Interim USC President Wanda M. Austin said the university has cooperated with authorities.
“We care deeply about our community and our top priority continues to be the well-being of our students, health center patients and university community,” Austin said in a statement. “We hope this arrest will be a healing step.”
Andrew Flier, one of Tyndall’s lawyers, said he and his client were upset that police did not give them a chance to surrender before making the arrest.
“We are very much looking forward to adjudicating this case in a courtroom because of this character assassination,” Flier said. “We’re going to be able to punch some serious holes in all these allegations.”
Daniella Mohazab, who alleges Tyndall molested her in 2016 and has spoken out publicly, called the doctor’s arrest “a huge step in moving forward.”
“I broke down at work today in tears of happiness that Tyndall is behind bars,” she said during a news conference at her lawyer’s office, reading from a prepared statement. “I cannot explain how scared I felt walking around with the thought that I could run into Tyndall at any moment, in a grocery store, coffee shop or park.”
Mohazab’s attorney, Gloria Allred, said she represents 62 women, including Mohazab, who have filed lawsuits against Tyndall and USC. Allred said at least two are among the 16 women in the criminal complaint but she would not say if Mohazab was one of them.
“We are very proud of the courage that they have demonstrated in speaking to law enforcement about their allegations,” Allred said.
John Manly, an attorney who represents about 200 of the patients who have sued USC, said his clients were gratified to hear Tyndall has been arrested and hope the university also will be investigated.
He said his clients also were frustrated that it took more than a year for charges to be filed against Tyndall. Risling, the DA’s spokesman, declined to comment on the timeframe.
In a separate case, a former gynecologist at the University of California, Los Angeles appeared in court Wednesday on sexual abuse charges. A preliminary hearing was set for July 30.
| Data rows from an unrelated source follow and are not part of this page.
(* ===== verification/LifecycleTokens.v ===== *)
(** * Ownership in the lifecycle

    What the canonical state and the callers own, as a list of tokens: the
    values of the add-in, the service bundles and the module authorities.  One
    lemma per transition says that it only moves them; [change] sums up what a
    step of LifecycleMachine.v does to all of them and to the module's ingress,
    and [module_ok] is the invariant that follows. *)

From S2P Require Import Prelude Errors ModuleRuntime Lifecycle LifecycleMachine.
Import Errors ModuleRuntime.Epoch Lifecycle LifecycleMachine.

Module LifecycleTokens.

(** ** Tokens *)
Inductive kind : Type := KOpen | KClosing | KDrained.

Inductive token : Type :=
| TState (s l : nat)
| TServices (s : Services)
| TModule (k : kind) (e : Z).

#[export] Instance kind_eq_dec : EqDecision kind.
Proof. solve_decision. Defined.
#[export] Instance token_eq_dec : EqDecision token.
Proof. solve_decision. Defined.

Definition opening_token (o : OpeningGeneration) : token := TState (shared_state o) (layers o).
Definition root_token (g : Owner ExecutionGeneration) : token :=
  TState (generation_state (content g)) (generation_layers (content g)).

Definition authority_token (a : ModuleAuthority) : token :=
  match a with
  | AClosing c => TModule KClosing (closing_id c)
  | ARetained r => TModule KClosing (retained_id r)
  | ADrained d => TModule KDrained (drained_id d)
  end.
Definition claimable_token (a : ClaimableModuleAuthority) : token :=
  match a with
  | ClaimOpen l => TModule KOpen (lease_id l)
  | ClaimClosing c => TModule KClosing (closing_id c)
  end.
Definition unavailable_token (a : UnavailableModuleAuthority) : token :=
  match a with
  | UDrained d => TModule KDrained (drained_id d)
  | URetained r => TModule KClosing (retained_id r)
  end.
Definition ready_token (r : ModuleCleanupReady) : token :=
  match r with
  | RClosing c => TModule KClosing (closing_id c)
  | RDrained d => TModule KDrained (drained_id d)
  end.

Definition abort_tokens (p : OpenAbortPayload.t) : list token :=
  match p with OpenAbortPayload.Staged o => [opening_token o] | OpenAbortPayload.Empty => [] end.
Definition close_tokens (p : ClosePayload.t) : list token :=
  match p with
  | ClosePayload.Empty => []
  | ClosePayload.Staged o => [opening_token o]
  | ClosePayload.Published c => [root_token (closing_generation c); TServices (closing_services c)]
  | ClosePayload.Retiring r => [TServices (retired_services r)]
  end.
Definition claim_tokens (c : RemovalClaimState) : list token :=
  match c with Outstanding _ => [] | Returned c => [authority_token (returned_authority c)] end.
Definition resource_tokens (r : CloseResources.t) : list token :=
  match r with
  | CloseResources.AwaitingOpenAbort _ p => abort_tokens p
  | CloseResources.Unowned p => close_tokens p
  | CloseResources.Available a =>
      claimable_token (available_authority a) :: close_tokens (available_payload a)
  | CloseResources.Claimed c => claim_tokens (claim c) ++ close_tokens (claimed_payload c)
  | CloseResources.Unavailable u =>
      unavailable_token (unavailable_authority u) :: close_tokens (unavailable_payload u)
  end.
Definition bundle_tokens (b : OpenGeneration) : list token :=
  [root_token (generation b); TServices (services b); TModule KOpen (lease_id (module_epoch b))].
Definition opening_tokens (p : OpeningPayload.t) : list token :=
  match p with
  | OpeningPayload.Empty => []
  | OpeningPayload.Staged o => [opening_token o]
  | OpeningPayload.Published b => bundle_tokens b
  end.
Definition closing_tokens (c : ClosingState.t) : list token :=
  match c with
  | ClosingState.OpeningActive _ _ (ActiveOpeningClose.AwaitingAbort p) => abort_tokens p
  | ClosingState.OpeningActive _ _ (ActiveOpeningClose.Published p a) =>
      claimable_token a :: close_tokens (PublishedClosePayload.into_close_payload p)
  | ClosingState.Ready r => resource_tokens r
  end.
Definition state_tokens (s : LifecycleState) : list token :=
  match s with
  | Closed _ => []
  | Lifecycle.Opening _ p => opening_tokens p
  | Open b => bundle_tokens b
  | Lifecycle.Closing c => closing_tokens c
  | OpenRollbackPending r | Quarantined r => resource_tokens r
  end.

(** What callers own. *)
Definition stage_tokens (s : guard_stage) : list token :=
  match s with
  | Owns a => [authority_token a]
  | Certified q => [TModule KDrained (quiescent_id q)]
  | Spent => []
  end.
Definition held_tokens (r : resource) : list token :=
  match r with
  | HOpening o => [opening_token o]
  | HServices s => [TServices s]
  | HRoot g => [root_token g]
  | HModule o => [TModule KOpen (opening_id o)]
  | HLease l => [TModule KOpen (lease_id l)]
  | HAuthority a => [authority_token a]
  | HReady r => [ready_token r]
  | HGuard g => stage_tokens (stage g)
  end.
Definition pool (h : list resource) : list token := h ≫= held_tokens.
Definition job_tokens (j : option job) : list token :=
  match j with
  | Some j => match pending_root j with Some g => [root_token g] | None => [] end
  | None => []
  end.

Definition tokens (w : world) : list token :=
  state_tokens (state (core w)) ++ pool (held w) ++ job_tokens (committing w).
Dr. James Heaps has pleaded not guilty to sexually assaulting two patients in 2017 and 2018.
Attorneys in civil actions against Heaps say they expect more former patients to come forward related to incidents dating back to the 1990s.
Heaps’ lawyer Tracy Green maintains the doctor did nothing wrong and women are coming forward based on advertising being done for law firms.
UCLA’s investigation began in December 2017, but the university did not alert the campus community about the allegations until Heaps was arrested earlier this month.
UCLA has promised an independent review of its response.